PhD 2003 (media studies), University of Turku
Licentiate 1994 (Film and television studies), University of Turku
Master of Arts 1992 (Film and television studies), University of Turku
Docent in media culture 2004, University of Tampere
Docent in Film and Television studies and women’s studies 2004, University of Helsinki

Senior research fellow in the research project Driving Forces of Democracy 2015–17, University of Helsinki
Professor of film studies 2012–, Stockholm University (leave of absence 2015–17)
Acting professor of media culture 2006–07, University of Tampere
Lecturer of film studies 2005–11, University of Stockholm
Academy of Finland postdoctoral researcher 2004, University of Helsinki
Acting lecturer of women’s studies 2001–03, University of Helsinki

Research themes:
The history of film and television, gender and nationality, the construction of emotions in the media, the political public sphere

Publications, research projects and other academic activity:

Driving Forces of Democracy research project, the national public spheres of radio and television

Stockholm University research database

Digitala Vetenskapliga Arkivet (Diva) publications database

Photo: Bart van der Gaag
Written by Anu Koivunen (Kaija Hartikainen ed.)

Translated by Matthew Billington

Gendered nation

Researching nationality involves a struggle with methodological nationalism. How can one produce knowledge about Finland without taking Finland as a given, without already knowing and explaining on the basis of that knowledge? This is a question I return to time and again, as my own research career has revolved around questions of nationality, difference and power. I was studying at a time when Finnish cinema became the subject of academic research. Ari Honka-Hallilan, Kimmo Laineen, Mervi Pantin, Hannu Salmen and I felt a kind of pioneering zeal.
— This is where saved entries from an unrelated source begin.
#[global] Set Default Proof Using "Type".

Declare Scope rs_scope.
Delimit Scope rs_scope with rs.

(** ** Machine integers

    A w-bit integer is a [Z]; the operations of the source that observe the
    width are written out here. *)

Definition i64_min : Z := -9223372036854775808.
Definition i64_max : Z := 9223372036854775807.
Definition i32_min : Z := -2147483648.
Definition i32_max : Z := 2147483647.
Definition u32_max : Z := 4294967295.
Definition u64_max : Z := 18446744073709551615.

Definition in_i64 (z : Z) : Prop := (i64_min <= z <= i64_max)%Z.
Definition in_u64 (z : Z) : Prop := (0 <= z <= u64_max)%Z.
Definition in_u32 (z : Z) : Prop := (0 <= z <= u32_max)%Z.

(** [u64] addition with wrap-around ([wrapping_add], or [+] of a release build). *)
Definition wrapping_add_u64 (x y : Z) : Z := ((x + y) mod 18446744073709551616)%Z.
Definition wrapping_mul_u64 (x y : Z) : Z := ((x * y) mod 18446744073709551616)%Z.
Definition wrapping_add_u32 (x y : Z) : Z := ((x + y) mod 4294967296)%Z.

(** [i64] arithmetic of a release build: two's complement wrap-around. *)
Definition wrap_i64 (z : Z) : Z :=
  ((z + 9223372036854775808) mod 18446744073709551616 - 9223372036854775808)%Z.

Definition saturating_i64 (z : Z) : Z := Z.max i64_min (Z.min i64_max z).

Definition checked_u32 (z : Z) : option Z :=
  if ((0 <=? z) && (z <=? u32_max))%Z then Some z else None.

Definition checked_i32 (z : Z) : option Z :=
  if ((i32_min <=? z) && (z <=? i32_max))%Z then Some z else None.

Definition checked_i64 (z : Z) : option Z :=
  if ((i64_min <=? z) && (z <=? i64_max))%Z then Some z else None.

(** ** Result *)

Inductive result (E A : Type) : Type :=
| Ok (a : A)
| Err (e : E).
Arguments Ok {E A} a.
Arguments Err {E A} e.

Definition result_bind {E A B} (r : result E A) (k : A -> result E B) : result E B :=
  match r with Ok a => k a | Err e => Err e end.

(** The [?] operator. *)
Notation "'let?' x := r 'in' k" := (result_bind r (fun x => k))
  (at level 10, x name, r at level 100, k at level 200) : rs_scope.
Notation "'try?' r 'in' k" := (result_bind r (fun _ => k))
  (at level 10, r at level 100, k at level 200) : rs_scope.

Definition is_ok {E A} (r : result E A) : bool :=
  match r with Ok _ => true | Err _ => false end.

Definition is_err {E A} (r : result E A) : bool := negb (is_ok r).

Definition ok_or {E A} (o : option A) (e : E) : result E A :=
  match o with Some a => Ok a | None => Err e end.

(** ** Options, as the source tests them *)

Definition opt_is_some {A} (o : option A) : bool := match o with Some _ => true | None => false end.
Definition opt_is_none {A} (o : option A) : bool := negb (opt_is_some o).
Definition is_some_and {A} (o : option A) (p : A -> bool) : bool :=
  match o with Some a => p a | None => false end.
Definition is_none_or {A} (o : option A) (p : A -> bool) : bool :=
  match o with Some a => p a | None => true end.
Definition opt_filter {A} (p : A -> bool) (o : option A) : option A :=
  match o with Some a => if p a then Some a else None | None => None end.
Definition or_else {A} (o o' : option A) : option A :=
  match o with Some _ => o | None => o' end.

Definition unwrap_or {A} (d : A) (o : option A) : A :=
  match o with Some a => a | None => d end.

Definition opt_eqb {A} (eqb : A -> A -> bool) (x y : option A) : bool :=
  match x, y with
  | Some a, Some b => eqb a b
  | None, None => true
  | _, _ => false
  end.

Notation "x =?s y" := (String.eqb x y) (at level 70) : rs_scope.
Notation "x =?os y" := (opt_eqb String.eqb x y) (at level 70) : rs_scope.
Open Scope rs_scope.

(** ** Collections *)

(** [iter().map(..).collect::<HashMap<..>>()]: later entries replace earlier ones. *)
Definition collect_map {A} (l : list (string * A)) : gmap string A :=
  fold_left (fun m kv => <[kv.1 := kv.2]> m) l ∅.

(** ** Tactics *)

(** Destruct the innermost scrutinee of a [match] or [if], in the goal or in a
    hypothesis, keeping the equation. *)
Ltac case_inner e :=
  match e with
  | context [match ?e' with _ => _ end] => case_inner e'
  | _ => let E := fresh "E" in destruct e eqn:E
  end.

Ltac split_match :=
  match goal with
  | |- context [match ?e with _ => _ end] => case_inner e
  end.

Ltac split_match_in H :=
  match type of H with
  | context [match ?e with _ => _ end] => case_inner e
  end.

(** Turn the boolean tests of the source into propositions. *)
Ltac to_prop :=
  repeat match goal with
  | H : is_true _ |- _ => unfold is_true in H
  | H : (_ && _) = true |- _ => apply andb_true_iff in H; destruct H
  | H : (_ && _) = false |- _ => apply andb_false_iff in H
  | H : (_ || _) = false |- _ => apply orb_false_iff in H; destruct H
  | H : (_ || _) = true |- _ => apply orb_true_iff in H
  | H : negb _ = true |- _ => apply negb_true_iff in H
  | H : negb _ = false |- _ => apply negb_false_iff in H
  | H : (_ =? _)%Z = true |- _ => apply Z.eqb_eq in H
  | H : (_ =? _)%Z = false |- _ => apply Z.eqb_neq in H
  | H : (_ <=? _)%Z = true |- _ => apply Z.leb_le in H
  | H : (_ <=? _)%Z = false |- _ => apply Z.leb_gt in H
  | H : (_ <? _)%Z = true |- _ => apply Z.ltb_lt in H
  | H : (_ <? _)%Z = false |- _ => apply Z.ltb_ge in H
  | H : String.eqb _ _ = true |- _ => apply String.eqb_eq in H
  | H : String.eqb _ _ = false |- _ => apply String.eqb_neq in H
  end.

(** Split the disjunctions of tests that [to_prop] leaves. *)
Ltac split_or :=
  to_prop;
  repeat (match goal with
          | H : _ = true \/ _ = true |- _ => destruct H
          | H : _ = false \/ _ = false |- _ => destruct H
          end; to_prop).

(** Case analysis on every test, closing the contradictory branches. *)
Ltac crush :=
  repeat first [split_match | progress simplify_eq/= | progress to_prop]; try done; try lia.

Create HintDb klights.
Create Rewrite HintDb klights.

(** ** Shared lemmas *)

Lemma opt_eqb_spec {A} (eqb : A -> A -> bool)
    (Heqb : forall x y, eqb x y = true <-> x = y) (x y : option A) :
  opt_eqb eqb x y = true <-> x = y.
Proof.
  destruct x, y; simpl; rewrite ?Heqb; split; intros; congruence.
Qed.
Kimmo Laine (back), Anu Koivunen and Ari Honka-Hallila Photo: Hanna Kangasniemi

I wrote my dissertation on the portrayal of women in war-era films and the Niskavuori films as a narrative of the Finnish gender system. I later researched the historical politics of the new Finnish documentary genre (Auf Wiedersehen Finnland, Kenen joukoissa seisot, Finnish Blood Swedish Heart) and gendered narratives (Steam of Life).
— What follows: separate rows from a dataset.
Lemma no_exponent_bound raw n s :
  parse_decimal_rational_no_exponent raw = Some (n, s) ->
  0 <= s <= str_len raw /\ 0 <= n < 10 ^ str_len raw.
Proof.
  unfold parse_decimal_rational_no_exponent.
  set (p := match split_once "." raw with Some p => p | None => (raw, "") end).
  assert (Hlen : (String.length p.1 + String.length p.2 <= String.length raw)%nat).
  { subst p. destruct (split_once "." raw) as [[a b]|] eqn:E; simpl; [|lia].
    apply split_once_Some in E. subst. rewrite !str_app_length. simpl. lia. }
  destruct p as [ip fp]. simpl in Hlen. intros H. do 3 (case_match; [done|]).
  apply bind_Some in H as (iv & Hiv%parse_decimal_digits_bound & H).
  apply bind_Some in H as (sc & [-> Hsc]%checked_u32_Some & H). unfold pow10_big in H.
  cbn [mbind option_bind] in H.
  apply bind_Some in H as (fv & Hfv%parse_decimal_digits_bound & [= <- <-]).
  pose proof (trim_end_matches_len "0" fp) as Ht. unfold str_len in *.
  set (t := trim_end_matches "0" fp) in *. split; [lia|].
  set (li := Z.of_nat (String.length ip)) in *. set (lf := Z.of_nat (String.length t)) in *.
  assert (10 ^ li * 10 ^ lf <= 10 ^ Z.of_nat (String.length raw)).
  { rewrite <- Z.pow_add_r by lia. apply Z.pow_le_mono_r; lia. }
  nia.
Qed.

Lemma split_exponent_bound raw number e :
  split_exponent raw = Some (number, e) ->
  str_len number <= str_len raw /\ i32_min <= e <= i32_max.
Proof.
  unfold split_exponent, str_len. intros H.
  apply bind_Some in H as ([idx|] & _ & H).
  - case_match; [done|]. apply bind_Some in H as (x & Hx & [= <- <-]).
    pose proof (substring_len 0 idx raw). split; [lia|].
    unfold parse_i32 in Hx. repeat case_match; try done;
      apply bind_Some in Hx as (v & _ & Hv%checked_i32_Some); lia.
  - simplify_eq. unfold i32_min, i32_max. lia.
Qed.

Lemma parse_decimal_rational_bound raw b r :
  parse_decimal_rational raw b = Some r ->
  0 <= numerator r < 10 ^ str_len raw /\ 0 <= scale10 r <= str_len raw
  /\ i32_min <= exponent10 r <= i32_max.
Proof.
  unfold parse_decimal_rational. intros H. case_match; [done|].
  set (raw' := unwrap_or raw (strip_prefix "+" raw)) in *.
  assert (Hlen : str_len raw' <= str_len raw).
  { subst raw'. destruct (strip_prefix "+" raw) as [t|] eqn:E; simpl; [|lia].
    apply strip_prefix_Some in E. subst. unfold str_len. rewrite str_app_length. lia. }
  repeat case_match; try done.
  apply bind_Some in H as ([number e] & He%split_exponent_bound & H).
  apply bind_Some in H as ([n s] & Hn%no_exponent_bound & [= <-]). simpl.
  assert (10 ^ str_len number <= 10 ^ str_len raw) by (apply Z.pow_le_mono_r; lia).
  unfold str_len in *. lia.
Qed.

Lemma suffix_num_bound s : known_suffix s -> suffix_num s <= 10 ^ 19.
Proof.
  destruct s as [s|]; simpl; [|lia]. intros Hs.
  assert (Hall : forallb (fun s => num s <=? 10 ^ 19)
    (CPU_SUFFIXES ++ DECIMAL_SUFFIXES ++ BINARY_SUFFIXES)%list = true) by by vm_compute.
  rewrite forallb_forall in Hall. specialize (Hall s (proj1 (list_elem_of_In _ _) Hs)). to_prop. lia.
Qed.

Lemma parsed_rational_ok raw b r suffix :
  parse_decimal_rational raw b = Some r -> known_suffix suffix ->
  str_len raw <= 2147483600 -> exponent10 r <> i32_min -> rational_ok r suffix.
Proof.
  intros (Hn & Hs & He)%parse_decimal_rational_bound Hsuf Hlen Hmin.
  unfold rational_ok. split_and!; try lia. intros _.
  pose proof (suffix_num_bound _ Hsuf). pose proof (proj1 (known_suffix_ok _ Hsuf)).
  set (k := Z.to_nat (str_len raw + 21)).
  assert (Hb : 0 <= numerator r * 1000 * suffix_num suffix < 10 ^ Z.of_nat (S k)).
  { assert (0 <= str_len raw) by (unfold str_len; lia).
    replace (Z.of_nat (S k)) with (str_len raw + 22) by lia.
    rewrite Z.pow_add_r by lia. change (10 ^ 22) with (1000 * 10 ^ 19). nia. }
  apply to_string_len in Hb. unfold decimal_len, u32_max. lia.
Qed.

Lemma split_suffix_known raw suffixes number s :
  Forall (fun s => known_suffix (Some s)) suffixes ->
  split_suffix raw suffixes = Some (number, s) ->
  known_suffix (Some s) /\ str_len number <= str_len raw /\ raw = number +:+ text s.
Proof.
  induction 1 as [|x l Hx _ IH]; cbn [split_suffix]; [done|].
  destruct (strip_suffix (text x) raw) as [t|] eqn:E; [|done].
  destruct (is_empty t); [done|]. intros [= <- <-].
  apply strip_suffix_Some in E. subst. split_and!; try done.
  unfold str_len. rewrite str_app_length. lia.
Qed.

Lemma suffix_tables_known :
  Forall (fun s => known_suffix (Some s)) CPU_SUFFIXES
  /\ Forall (fun s => known_suffix (Some s)) DECIMAL_SUFFIXES
  /\ Forall (fun s => known_suffix (Some s)) BINARY_SUFFIXES.
Proof.
  unfold known_suffix. split_and!; apply Forall_forall; intros s Hs;
    rewrite !elem_of_app; auto.
Qed.



Lemma bounded_big_i64_range z v : bounded_big_i64 z = Some v -> 0 <= v <= i64_max.
Proof. unfold bounded_big_i64, i64_max. intros H. repeat case_match; to_prop; simplify_eq; lia. Qed.

Lemma finish_quantity_range n s v : finish_quantity n s = Some v -> 0 <= v <= i64_max.
Proof.
  intros H. unfold finish_quantity in H. apply bind_Some in H as (? & _ & H).
  apply bind_Some in H as (? & _ & H). by eapply bounded_big_i64_range.
Qed.

Lemma apply_quantity_range r s d v : apply_quantity r s d = Some v -> 0 <= v <= i64_max.
Proof.
  intros H. unfold apply_quantity in H. case_match; [simplify_eq; by vm_compute|].
  do 4 (apply bind_Some in H as (? & _ & H)). apply bind_Some in H as ([[n sc] e] & _ & H).
  case_match; [case_match; [simplify_eq; by vm_compute|]|case_match].
  - apply bind_Some in H as (? & _ & H). by eapply finish_quantity_range.
  - do 3 (apply bind_Some in H as (? & _ & H)). case_match; [simplify_eq; by vm_compute|].
    apply bind_Some in H as (? & _ & H). by eapply finish_quantity_range.
  - by eapply finish_quantity_range.
Qed.

Lemma parse_with_suffixes_range raw l d v :
  parse_quantity_with_suffixes raw l d = Some v -> 0 <= v <= i64_max.
Proof.
  intros H. unfold parse_quantity_with_suffixes in H. case_match; [done|].
  case_match. apply bind_Some in H as (? & _ & H). by eapply apply_quantity_range.
Qed.

Lemma parse_resource_quantity_bounds resource_key quantity v :
  parse_resource_quantity resource_key quantity = Some v -> 0 <= v <= i64_max.
Proof.
  unfold parse_resource_quantity, parse_cpu_milli, parse_decimal_si_quantity, parse_memory_bytes.
  intros H. do 2 (case_match; [try by eapply parse_with_suffixes_range|]);
    [|by eapply parse_with_suffixes_range].
  case_match; [done|]. repeat case_match; try by eapply parse_with_suffixes_range.
  all: apply bind_Some in H as (? & _ & H); by eapply apply_quantity_range.
Qed.

(** Whatever text is parsed, an accepted quantity is a non-negative [i64]. *)
Theorem parse_resource_quantity_range resource_key quantity v :
  parse_resource_quantity resource_key quantity = Some v -> 0 <= v <= i64_max.
Proof. apply parse_resource_quantity_bounds. Qed.

Lemma parse_resource_quantity_range_witness :
  parse_resource_quantity "storage" "10Ei" = Some i64_max /\ 0 <= i64_max <= i64_max.
Proof.
  split; [vm_compute; reflexivity|].
  apply (parse_resource_quantity_range "storage" "10Ei"). vm_compute. reflexivity.
Defined.

(** *** Parsing what the formatter writes *)

Lemma parse_decimal_digits_text v l :
  Forall is_digit_Z l -> parse_decimal_digits_loop v (digit_text l) = Some (value_of_digits v l).
Proof.
  intros Hl. revert v. induction Hl as [|d l Hd Hl IH]; intros v; [done|].
  change (digit_text (d :: l)) with (String (digit_char d) (digit_text l)).
  cbn [parse_decimal_digits_loop]. rewrite digit_value_char by done. unfold is_digit_Z in Hd.
  destruct (Z.ltb_spec d 0); [lia|]. destruct (Z.ltb_spec 9 d); [lia|]. cbn [orb]. by rewrite IH.
Qed.

Lemma digit_not (x : ascii) c :
  is_ascii_digit x = false -> is_ascii_digit c = true -> Ascii.eqb x c = false.
Proof. destruct (Ascii.eqb_spec x c); congruence. Qed.

Lemma no_char_in_digits x s :
  is_ascii_digit x = false -> all_chars is_ascii_digit s = true -> any_char (Ascii.eqb x) s = false.
Proof. intros Hx Hs. eapply any_char_none; [exact Hs|]. intros. by apply digit_not. Qed.

Lemma exponent_marker_digits idx s :
  all_chars is_ascii_digit s = true -> exponent_marker idx None s = Some None.
Proof.
  revert idx. induction s as [|c s IH]; intros idx; [done|]. unfold all_chars. cbn.
  intros [Hc Hs]%andb_true_iff.
  rewrite (Ascii.eqb_sym c "e"), (Ascii.eqb_sym c "E"), !digit_not by done. by apply IH.
Qed.

Lemma strip_prefix_not_digit x s :
  is_ascii_digit x = false -> all_chars is_ascii_digit s = true ->
  strip_prefix (String x "") s = None.
Proof.
  destruct s as [|c s]; [done|]. unfold all_chars. cbn. intros Hx [Hc _]%andb_true_iff.
  by rewrite digit_not.
Qed.

Lemma parse_decimal_rational_to_string n allow :
  0 <= n ->
  parse_decimal_rational (to_string n) allow
    = Some {| numerator := n; scale10 := 0; exponent10 := 0 |}.
Proof.
  intros Hn. destruct (to_string_digits n Hn) as [Hd Hne].
  destruct (digits_spec n Hn) as (Hds & Hv & _).
  assert (He : is_empty (to_string n) = false) by by destruct (to_string n).
  unfold parse_decimal_rational, starts_with.
  rewrite He, (strip_prefix_not_digit "-"), (strip_prefix_not_digit "+") by done.
  cbn [orb opt_is_some unwrap_or]. rewrite He.
  rewrite (any_char_none (fun c => Ascii.eqb c "e" || Ascii.eqb c "E") is_ascii_digit) by
    (try done; intros c Hc; by rewrite (Ascii.eqb_sym c "e"), (Ascii.eqb_sym c "E"), !digit_not).
  rewrite andb_false_r. unfold split_exponent. rewrite exponent_marker_digits by done.
  cbn [mbind option_bind]. unfold parse_decimal_rational_no_exponent, contains.
  rewrite split_once_None_char by by apply no_char_in_digits.
  cbn [trim_end_matches is_empty]. rewrite He. cbn [andb].
  rewrite (any_char_none (fun c => negb (is_ascii_digit c)) is_ascii_digit)
    by (try done; intros c Hc; by rewrite Hc).
  change (any_char (fun c => negb (is_ascii_digit c)) "") with false.
  unfold parse_decimal_digits. rewrite to_string_nonneg at 1 by done.
  rewrite parse_decimal_digits_text, Hv by done.
  change (checked_u32 (str_len "")) with (Some 0). cbn [mbind option_bind pow10_big].
  do 3 f_equal. lia.
Qed.

(** Text the formatter writes: digits and a unit. *)
Lemma formatted_trim n suf :
  0 <= n -> all_chars is_visible suf = true ->
  trim (to_string n +:+ suf) = to_string n +:+ suf /\ is_empty (to_string n +:+ suf) = false.
Proof.
  intros Hn Hs. destruct (to_string_digits n Hn) as [Hd Hne]. split.
  - apply trim_visible. rewrite all_chars_app, Hs, andb_true_r.
    eapply all_chars_weaken; [apply digit_visible|done].
  - by destruct (to_string n).
Qed.

Lemma split_suffix_digits n l :
  0 <= n -> Forall (fun s => all_chars is_ascii_digit (text s) = false) l ->
  split_suffix (to_string n) l = None.
Proof.
  intros Hn. destruct (to_string_digits n Hn) as [Hd _].
  induction 1 as [|s l Hs _ IH]; [done|]. cbn [split_suffix].
  destruct (strip_suffix (text s) (to_string n)) as [r|] eqn:E; [|done].
  apply strip_suffix_Some in E. rewrite E, all_chars_app, Hs, andb_false_r in Hd. done.
Qed.

(** The first table entry whose text ends the input wins, the texts having one
    common length. *)
Lemma split_suffix_table n s l1 l2 k :
  0 <= n -> Forall (fun s' => String.length (text s') = k) (l1 ++ s :: l2)%list ->
  Forall (fun s' => text s' <> text s) l1 ->
  split_suffix (to_string n +:+ text s) (l1 ++ s :: l2)%list = Some (to_string n, s).
Proof.
  intros Hn Hlen Hne. destruct (to_string_digits n Hn) as [_ Hnn].
  induction Hne as [|s' l1 Hs' _ IH]; cbn [app split_suffix].
  - rewrite strip_suffix_app. by destruct (to_string n).
  - apply Forall_cons in Hlen as [Hk Hlen].
    rewrite strip_suffix_other; [by apply IH| |done].
    rewrite Hk. apply Forall_app in Hlen as [_ Hlen]. by apply Forall_cons in Hlen as [-> _].
Qed.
I became interested in Jörn Donner’s films from the 1960s because they evidently wanted to be more than Swedish or Finnish films.

Susanna Paasosen, Professor Astrid Södebergh Widding (Stockholm University) and I organised the conference Affective Encounters: Rethinking Embodiment in Feminist Media Studies at the University of Turku in September 2001, which was one of the first international conferences dealing with the study of affect as a discipline. Although it was coloured by the 9/11 terror attacks, which coincided with the conference, I ended up spending a year in two projects pondering the construction of emotions in the media and particularly the kinds of conceptions we can use to speak about experience, embodiment and emotions and the consequences for critical feminist studies of concentrating on emotions.

My research connected with the films of Jörn Donner (Kone Foundation 2014–15) concerns emotional history: the place of autofiction and confessionalism in media culture.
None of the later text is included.